● **Stored dataset items**:
- Opening Delimiter -

Lemma read_batch_at proof outputs :
  fits (encode_batch_args proof outputs) → in_u 64 (Z.of_nat (length outputs)) →
  read_batch_payloads (encode_batch_args proof outputs) = Ok (payloads_of outputs).
Proof.
  intros Hf Hc. unfold read_batch_payloads. set (args := encode_batch_args proof outputs) in *.
  pose (head := encode_bytes proof). pose (count := compact_len (length outputs)).
  assert (He : args = head ++ count ++ encode_outputs outputs) by done.
  assert (Hl : length args = (length head + (length count + length (encode_outputs outputs)))%nat) by (rewrite He; by rewrite !length_app).
  assert (Hh : length head = (length (compact (Z.of_nat (length proof))) + length proof)%nat) by (unfold head, encode_bytes; by rewrite length_app).
  unfold fits, in_u in Hf.
  pose proof (read_compact_at [] (Z.of_nat (length proof)) (proof ++ count ++ encode_outputs outputs) ltac:(unfold in_u; lia)) as Hr.
  cbn [app length] in Hr. rewrite He at 1. unfold head at 1, encode_bytes. rewrite <- app_assoc, Hr. cbn [ok_or mbind result_bind].
  unfold checked_add, u_max. rewrite (proj2 (Z.leb_le _ _)) by lia. cbn [ok_or mbind result_bind].
  rewrite (proj2 (Z.leb_le _ _)) by lia. cbn [ensure mbind result_bind].
  replace (Z.to_nat _) with (length head) by lia. rewrite He at 1. unfold count at 1, compact_len.
  rewrite read_compact_at by done. cbn [ok_or mbind result_bind]. rewrite Nat2Z.id, He, app_assoc.
  fold (compact_len (length outputs)). fold count. rewrite read_slots_at by (rewrite <- app_assoc, <- He; unfold fits, in_u; lia).
  cbn [mbind result_bind]. unfold ensure_consumed. by rewrite Nat.eqb_refl.
Qed.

- Closing Delimiter -

● **EXERCISE**: Write out word for word only the lines from the start of the entries down to the line with "assert (He : args", please, including both ends.

● **FINISHED EXERCISE**:
Lemma read_batch_at proof outputs :
  fits (encode_batch_args proof outputs) → in_u 64 (Z.of_nat (length outputs)) →
  read_batch_payloads (encode_batch_args proof outputs) = Ok (payloads_of outputs).
Proof.
  intros Hf Hc. unfold read_batch_payloads. set (args := encode_batch_args proof outputs) in *.
  pose (head := encode_bytes proof). pose (count := compact_len (length outputs)).
  assert (He : args = head ++ count ++ encode_outputs outputs) by done.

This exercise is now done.